EXERCISE: The output should be every line below that includes the word "Hloop".

*** EXERCISE INPUT ***

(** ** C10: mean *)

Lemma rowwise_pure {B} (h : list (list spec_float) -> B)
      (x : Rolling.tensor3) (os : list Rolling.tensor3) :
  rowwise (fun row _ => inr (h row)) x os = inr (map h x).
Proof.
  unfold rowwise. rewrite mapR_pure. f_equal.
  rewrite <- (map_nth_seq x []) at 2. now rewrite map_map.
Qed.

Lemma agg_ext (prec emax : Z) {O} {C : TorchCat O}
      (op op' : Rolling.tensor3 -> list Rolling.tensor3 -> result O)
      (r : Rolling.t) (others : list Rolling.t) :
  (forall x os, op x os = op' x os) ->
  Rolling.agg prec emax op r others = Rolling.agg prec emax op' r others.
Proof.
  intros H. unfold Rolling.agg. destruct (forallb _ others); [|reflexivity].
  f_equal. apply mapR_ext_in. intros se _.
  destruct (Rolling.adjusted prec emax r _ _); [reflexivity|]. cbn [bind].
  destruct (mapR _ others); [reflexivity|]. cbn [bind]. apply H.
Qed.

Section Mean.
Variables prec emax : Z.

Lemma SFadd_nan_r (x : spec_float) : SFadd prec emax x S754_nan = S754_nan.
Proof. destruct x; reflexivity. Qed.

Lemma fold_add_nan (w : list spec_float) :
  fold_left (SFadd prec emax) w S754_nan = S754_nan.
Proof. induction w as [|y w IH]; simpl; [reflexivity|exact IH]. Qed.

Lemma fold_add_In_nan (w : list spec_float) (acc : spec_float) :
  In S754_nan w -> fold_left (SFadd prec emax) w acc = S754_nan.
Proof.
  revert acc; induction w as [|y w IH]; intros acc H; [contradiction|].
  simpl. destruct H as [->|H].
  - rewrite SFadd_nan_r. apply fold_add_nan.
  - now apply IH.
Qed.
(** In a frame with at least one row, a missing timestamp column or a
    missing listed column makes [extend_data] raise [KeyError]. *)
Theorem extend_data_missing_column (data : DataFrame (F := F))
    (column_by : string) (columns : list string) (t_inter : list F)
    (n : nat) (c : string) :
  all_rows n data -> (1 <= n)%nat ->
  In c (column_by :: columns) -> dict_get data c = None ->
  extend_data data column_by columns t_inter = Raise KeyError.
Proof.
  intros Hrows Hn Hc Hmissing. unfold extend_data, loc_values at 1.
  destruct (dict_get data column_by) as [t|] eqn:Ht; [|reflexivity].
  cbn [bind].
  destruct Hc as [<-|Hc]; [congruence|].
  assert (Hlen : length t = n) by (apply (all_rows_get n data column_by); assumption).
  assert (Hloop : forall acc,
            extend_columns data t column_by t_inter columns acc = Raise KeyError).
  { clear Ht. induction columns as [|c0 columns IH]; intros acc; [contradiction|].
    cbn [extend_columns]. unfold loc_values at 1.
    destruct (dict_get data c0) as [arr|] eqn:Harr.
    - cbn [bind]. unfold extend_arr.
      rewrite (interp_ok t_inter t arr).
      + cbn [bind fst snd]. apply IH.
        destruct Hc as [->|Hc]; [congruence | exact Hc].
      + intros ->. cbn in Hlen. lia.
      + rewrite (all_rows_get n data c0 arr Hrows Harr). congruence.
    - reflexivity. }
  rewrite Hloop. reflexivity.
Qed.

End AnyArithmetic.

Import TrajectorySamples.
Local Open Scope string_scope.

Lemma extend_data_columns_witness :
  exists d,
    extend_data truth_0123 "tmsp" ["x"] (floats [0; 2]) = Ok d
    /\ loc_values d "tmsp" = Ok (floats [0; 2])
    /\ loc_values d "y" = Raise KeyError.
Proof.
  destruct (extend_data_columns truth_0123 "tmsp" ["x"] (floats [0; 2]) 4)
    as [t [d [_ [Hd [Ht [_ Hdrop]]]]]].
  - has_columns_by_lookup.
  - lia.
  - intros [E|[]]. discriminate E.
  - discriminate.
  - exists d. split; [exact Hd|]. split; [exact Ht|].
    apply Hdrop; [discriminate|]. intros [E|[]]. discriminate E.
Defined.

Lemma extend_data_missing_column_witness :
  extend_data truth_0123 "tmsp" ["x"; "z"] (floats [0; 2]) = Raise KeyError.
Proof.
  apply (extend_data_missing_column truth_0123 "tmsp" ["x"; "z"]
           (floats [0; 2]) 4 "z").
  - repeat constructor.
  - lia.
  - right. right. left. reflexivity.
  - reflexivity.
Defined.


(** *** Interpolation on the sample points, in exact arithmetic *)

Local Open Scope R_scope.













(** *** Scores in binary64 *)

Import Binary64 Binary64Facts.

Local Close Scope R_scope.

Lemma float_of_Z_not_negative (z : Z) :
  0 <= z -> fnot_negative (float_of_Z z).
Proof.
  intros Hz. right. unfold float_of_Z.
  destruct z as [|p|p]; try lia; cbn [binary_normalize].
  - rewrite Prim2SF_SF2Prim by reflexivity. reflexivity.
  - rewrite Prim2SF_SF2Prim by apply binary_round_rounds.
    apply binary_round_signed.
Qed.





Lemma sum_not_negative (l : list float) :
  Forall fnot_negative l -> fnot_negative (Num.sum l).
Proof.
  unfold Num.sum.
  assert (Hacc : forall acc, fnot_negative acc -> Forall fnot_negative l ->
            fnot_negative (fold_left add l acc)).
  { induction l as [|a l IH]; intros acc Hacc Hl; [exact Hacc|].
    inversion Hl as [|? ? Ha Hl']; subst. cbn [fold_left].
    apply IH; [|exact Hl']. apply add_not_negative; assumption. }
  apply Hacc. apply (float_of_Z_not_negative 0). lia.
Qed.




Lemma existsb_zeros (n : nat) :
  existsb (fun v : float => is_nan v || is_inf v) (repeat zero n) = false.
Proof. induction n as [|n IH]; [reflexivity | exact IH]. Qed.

*** End of EXERCISE INPUT ***
*** EXERCISE INPUT ***

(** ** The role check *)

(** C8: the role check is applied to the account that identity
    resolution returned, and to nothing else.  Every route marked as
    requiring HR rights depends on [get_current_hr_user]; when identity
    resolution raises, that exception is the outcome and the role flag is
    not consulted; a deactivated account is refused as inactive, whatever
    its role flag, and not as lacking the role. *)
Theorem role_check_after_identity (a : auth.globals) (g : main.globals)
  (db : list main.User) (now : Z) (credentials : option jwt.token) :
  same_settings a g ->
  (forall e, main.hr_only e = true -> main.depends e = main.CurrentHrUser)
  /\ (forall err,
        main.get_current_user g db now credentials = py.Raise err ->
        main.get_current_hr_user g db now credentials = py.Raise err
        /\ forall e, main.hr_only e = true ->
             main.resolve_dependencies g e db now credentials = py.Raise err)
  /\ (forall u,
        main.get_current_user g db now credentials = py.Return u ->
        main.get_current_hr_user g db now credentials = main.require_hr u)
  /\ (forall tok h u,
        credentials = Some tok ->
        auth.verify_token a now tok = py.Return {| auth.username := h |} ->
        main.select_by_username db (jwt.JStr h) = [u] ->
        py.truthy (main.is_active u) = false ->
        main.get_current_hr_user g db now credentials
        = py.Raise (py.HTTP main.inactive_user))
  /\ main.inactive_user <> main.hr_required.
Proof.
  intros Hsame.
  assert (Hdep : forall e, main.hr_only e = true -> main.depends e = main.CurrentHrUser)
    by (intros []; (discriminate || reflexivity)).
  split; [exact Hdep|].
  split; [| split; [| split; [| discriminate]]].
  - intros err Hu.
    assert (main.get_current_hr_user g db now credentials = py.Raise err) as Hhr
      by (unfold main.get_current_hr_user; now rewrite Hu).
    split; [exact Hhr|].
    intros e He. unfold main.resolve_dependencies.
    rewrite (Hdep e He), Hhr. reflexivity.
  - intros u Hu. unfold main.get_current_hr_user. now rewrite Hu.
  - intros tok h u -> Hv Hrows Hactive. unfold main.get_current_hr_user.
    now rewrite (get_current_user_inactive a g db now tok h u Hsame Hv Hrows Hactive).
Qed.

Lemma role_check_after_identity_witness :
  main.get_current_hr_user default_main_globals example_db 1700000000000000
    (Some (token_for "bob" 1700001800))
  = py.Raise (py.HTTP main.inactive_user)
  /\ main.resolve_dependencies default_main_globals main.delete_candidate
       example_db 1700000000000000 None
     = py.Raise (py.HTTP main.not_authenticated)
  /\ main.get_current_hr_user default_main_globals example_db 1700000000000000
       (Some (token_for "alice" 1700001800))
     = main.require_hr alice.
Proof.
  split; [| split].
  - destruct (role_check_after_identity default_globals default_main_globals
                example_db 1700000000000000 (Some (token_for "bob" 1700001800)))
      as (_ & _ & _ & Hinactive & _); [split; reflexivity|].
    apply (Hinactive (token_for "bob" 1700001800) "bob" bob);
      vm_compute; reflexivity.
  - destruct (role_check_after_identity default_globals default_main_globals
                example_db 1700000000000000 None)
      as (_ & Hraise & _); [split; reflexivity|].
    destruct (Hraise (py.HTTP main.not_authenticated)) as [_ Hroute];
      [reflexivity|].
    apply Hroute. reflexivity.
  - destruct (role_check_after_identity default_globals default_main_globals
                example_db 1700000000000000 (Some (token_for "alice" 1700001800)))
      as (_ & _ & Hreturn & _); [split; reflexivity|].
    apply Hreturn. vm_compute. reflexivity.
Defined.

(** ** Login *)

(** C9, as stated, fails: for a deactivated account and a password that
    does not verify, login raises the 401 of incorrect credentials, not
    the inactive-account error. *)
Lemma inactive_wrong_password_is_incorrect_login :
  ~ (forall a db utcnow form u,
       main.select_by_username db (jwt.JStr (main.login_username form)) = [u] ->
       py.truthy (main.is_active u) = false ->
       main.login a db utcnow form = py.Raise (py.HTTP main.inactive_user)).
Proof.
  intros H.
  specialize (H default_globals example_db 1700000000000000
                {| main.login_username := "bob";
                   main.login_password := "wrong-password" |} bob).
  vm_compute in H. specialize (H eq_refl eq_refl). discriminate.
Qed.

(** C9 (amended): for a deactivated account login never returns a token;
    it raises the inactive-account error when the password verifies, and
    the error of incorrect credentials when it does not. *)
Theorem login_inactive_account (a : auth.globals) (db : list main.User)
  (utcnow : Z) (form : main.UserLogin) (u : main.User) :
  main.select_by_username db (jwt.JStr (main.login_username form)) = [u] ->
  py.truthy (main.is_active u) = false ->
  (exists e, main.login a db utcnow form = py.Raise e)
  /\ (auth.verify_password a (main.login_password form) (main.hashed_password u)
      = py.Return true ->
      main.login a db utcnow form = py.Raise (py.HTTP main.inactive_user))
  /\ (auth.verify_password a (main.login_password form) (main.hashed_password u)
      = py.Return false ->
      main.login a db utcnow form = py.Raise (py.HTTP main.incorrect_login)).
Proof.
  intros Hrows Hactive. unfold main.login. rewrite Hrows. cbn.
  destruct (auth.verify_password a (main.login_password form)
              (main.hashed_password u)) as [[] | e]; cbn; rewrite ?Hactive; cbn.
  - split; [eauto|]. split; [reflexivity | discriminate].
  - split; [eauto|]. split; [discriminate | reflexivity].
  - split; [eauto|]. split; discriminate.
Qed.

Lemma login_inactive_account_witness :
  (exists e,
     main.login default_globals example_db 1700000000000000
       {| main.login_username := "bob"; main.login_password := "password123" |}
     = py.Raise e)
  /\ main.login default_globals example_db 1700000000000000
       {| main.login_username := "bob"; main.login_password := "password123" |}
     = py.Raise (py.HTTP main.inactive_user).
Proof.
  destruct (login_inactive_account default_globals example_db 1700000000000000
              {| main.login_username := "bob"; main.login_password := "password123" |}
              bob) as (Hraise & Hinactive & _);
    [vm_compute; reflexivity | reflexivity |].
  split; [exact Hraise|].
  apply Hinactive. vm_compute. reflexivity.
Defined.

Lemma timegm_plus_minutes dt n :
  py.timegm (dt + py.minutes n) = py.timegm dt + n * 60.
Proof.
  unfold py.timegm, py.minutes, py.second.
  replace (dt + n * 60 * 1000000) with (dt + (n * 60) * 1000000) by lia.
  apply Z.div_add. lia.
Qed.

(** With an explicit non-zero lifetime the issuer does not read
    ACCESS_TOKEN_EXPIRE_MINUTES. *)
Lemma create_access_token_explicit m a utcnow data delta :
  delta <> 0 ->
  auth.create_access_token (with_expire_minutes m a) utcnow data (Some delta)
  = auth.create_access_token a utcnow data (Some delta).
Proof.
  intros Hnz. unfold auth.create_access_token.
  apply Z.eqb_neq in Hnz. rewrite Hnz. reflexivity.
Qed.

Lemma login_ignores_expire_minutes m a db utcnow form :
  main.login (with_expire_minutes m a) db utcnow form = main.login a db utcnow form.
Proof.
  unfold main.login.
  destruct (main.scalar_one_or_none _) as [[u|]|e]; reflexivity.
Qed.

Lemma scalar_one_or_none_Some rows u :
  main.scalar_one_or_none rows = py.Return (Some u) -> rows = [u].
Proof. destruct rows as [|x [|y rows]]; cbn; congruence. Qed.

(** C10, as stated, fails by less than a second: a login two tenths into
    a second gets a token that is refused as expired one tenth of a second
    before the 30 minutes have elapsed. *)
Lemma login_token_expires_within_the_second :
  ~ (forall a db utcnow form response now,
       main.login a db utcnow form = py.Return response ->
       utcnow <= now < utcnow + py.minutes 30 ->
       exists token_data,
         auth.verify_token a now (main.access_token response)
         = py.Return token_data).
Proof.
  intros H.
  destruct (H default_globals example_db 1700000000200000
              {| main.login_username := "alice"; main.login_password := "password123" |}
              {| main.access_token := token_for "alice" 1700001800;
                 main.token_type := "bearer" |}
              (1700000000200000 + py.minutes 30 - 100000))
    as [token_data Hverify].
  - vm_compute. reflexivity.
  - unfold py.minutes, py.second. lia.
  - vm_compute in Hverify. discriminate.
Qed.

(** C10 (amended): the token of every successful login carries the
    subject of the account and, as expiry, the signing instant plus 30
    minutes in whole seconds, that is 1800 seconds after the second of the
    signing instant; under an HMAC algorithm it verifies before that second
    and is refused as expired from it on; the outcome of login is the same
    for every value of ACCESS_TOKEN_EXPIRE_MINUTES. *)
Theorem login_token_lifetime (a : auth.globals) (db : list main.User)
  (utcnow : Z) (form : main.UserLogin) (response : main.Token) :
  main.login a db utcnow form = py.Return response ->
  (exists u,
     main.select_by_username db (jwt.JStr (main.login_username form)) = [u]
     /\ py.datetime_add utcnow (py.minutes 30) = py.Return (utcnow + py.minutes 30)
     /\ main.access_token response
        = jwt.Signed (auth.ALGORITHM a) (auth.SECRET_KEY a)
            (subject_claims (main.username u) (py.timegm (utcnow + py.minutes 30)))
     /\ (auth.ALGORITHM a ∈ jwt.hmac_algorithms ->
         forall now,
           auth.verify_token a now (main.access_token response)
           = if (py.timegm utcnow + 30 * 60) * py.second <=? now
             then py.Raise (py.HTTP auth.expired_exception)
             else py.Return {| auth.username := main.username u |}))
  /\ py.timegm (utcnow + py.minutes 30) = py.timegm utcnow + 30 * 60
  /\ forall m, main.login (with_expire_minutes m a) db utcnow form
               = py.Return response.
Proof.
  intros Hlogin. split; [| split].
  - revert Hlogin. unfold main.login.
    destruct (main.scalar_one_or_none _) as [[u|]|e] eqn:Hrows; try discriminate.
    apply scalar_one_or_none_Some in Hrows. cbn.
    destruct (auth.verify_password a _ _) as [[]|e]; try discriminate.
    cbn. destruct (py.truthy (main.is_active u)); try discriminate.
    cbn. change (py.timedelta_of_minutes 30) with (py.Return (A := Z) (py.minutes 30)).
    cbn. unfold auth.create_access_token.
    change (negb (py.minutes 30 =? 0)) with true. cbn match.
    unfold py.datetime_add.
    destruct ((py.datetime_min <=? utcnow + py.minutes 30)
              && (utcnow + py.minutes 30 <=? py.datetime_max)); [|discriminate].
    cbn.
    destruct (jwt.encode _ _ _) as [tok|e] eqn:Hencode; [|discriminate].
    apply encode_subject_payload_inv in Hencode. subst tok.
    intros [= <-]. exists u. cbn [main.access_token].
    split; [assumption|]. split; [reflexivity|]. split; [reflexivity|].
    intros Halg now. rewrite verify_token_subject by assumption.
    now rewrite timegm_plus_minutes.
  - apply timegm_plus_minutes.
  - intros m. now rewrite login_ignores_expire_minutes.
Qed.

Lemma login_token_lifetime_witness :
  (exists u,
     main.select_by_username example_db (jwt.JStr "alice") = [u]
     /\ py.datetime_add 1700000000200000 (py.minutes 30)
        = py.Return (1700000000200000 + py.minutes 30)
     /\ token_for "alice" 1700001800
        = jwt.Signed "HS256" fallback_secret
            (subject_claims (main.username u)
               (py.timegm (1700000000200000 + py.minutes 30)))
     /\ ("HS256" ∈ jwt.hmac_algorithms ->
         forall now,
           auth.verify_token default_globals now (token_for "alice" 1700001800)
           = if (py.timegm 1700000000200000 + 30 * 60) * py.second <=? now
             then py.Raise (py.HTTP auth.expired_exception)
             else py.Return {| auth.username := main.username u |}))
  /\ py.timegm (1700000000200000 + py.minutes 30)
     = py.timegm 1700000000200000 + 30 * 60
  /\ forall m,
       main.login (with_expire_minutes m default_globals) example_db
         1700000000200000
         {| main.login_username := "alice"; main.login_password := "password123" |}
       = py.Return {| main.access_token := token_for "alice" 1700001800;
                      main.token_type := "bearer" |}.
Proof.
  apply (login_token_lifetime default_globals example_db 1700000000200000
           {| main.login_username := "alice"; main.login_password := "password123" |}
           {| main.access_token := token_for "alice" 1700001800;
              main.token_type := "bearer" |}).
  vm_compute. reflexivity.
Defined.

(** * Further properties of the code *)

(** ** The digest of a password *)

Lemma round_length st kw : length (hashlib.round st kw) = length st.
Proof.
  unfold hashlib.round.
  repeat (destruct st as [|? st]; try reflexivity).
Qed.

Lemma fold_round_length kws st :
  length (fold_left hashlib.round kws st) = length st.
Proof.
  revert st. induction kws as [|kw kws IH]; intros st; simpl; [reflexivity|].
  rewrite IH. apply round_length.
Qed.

*** End of EXERCISE INPUT ***

EXERCISE ANSWER:
  assert (Hloop : forall acc,
  rewrite Hloop. reflexivity.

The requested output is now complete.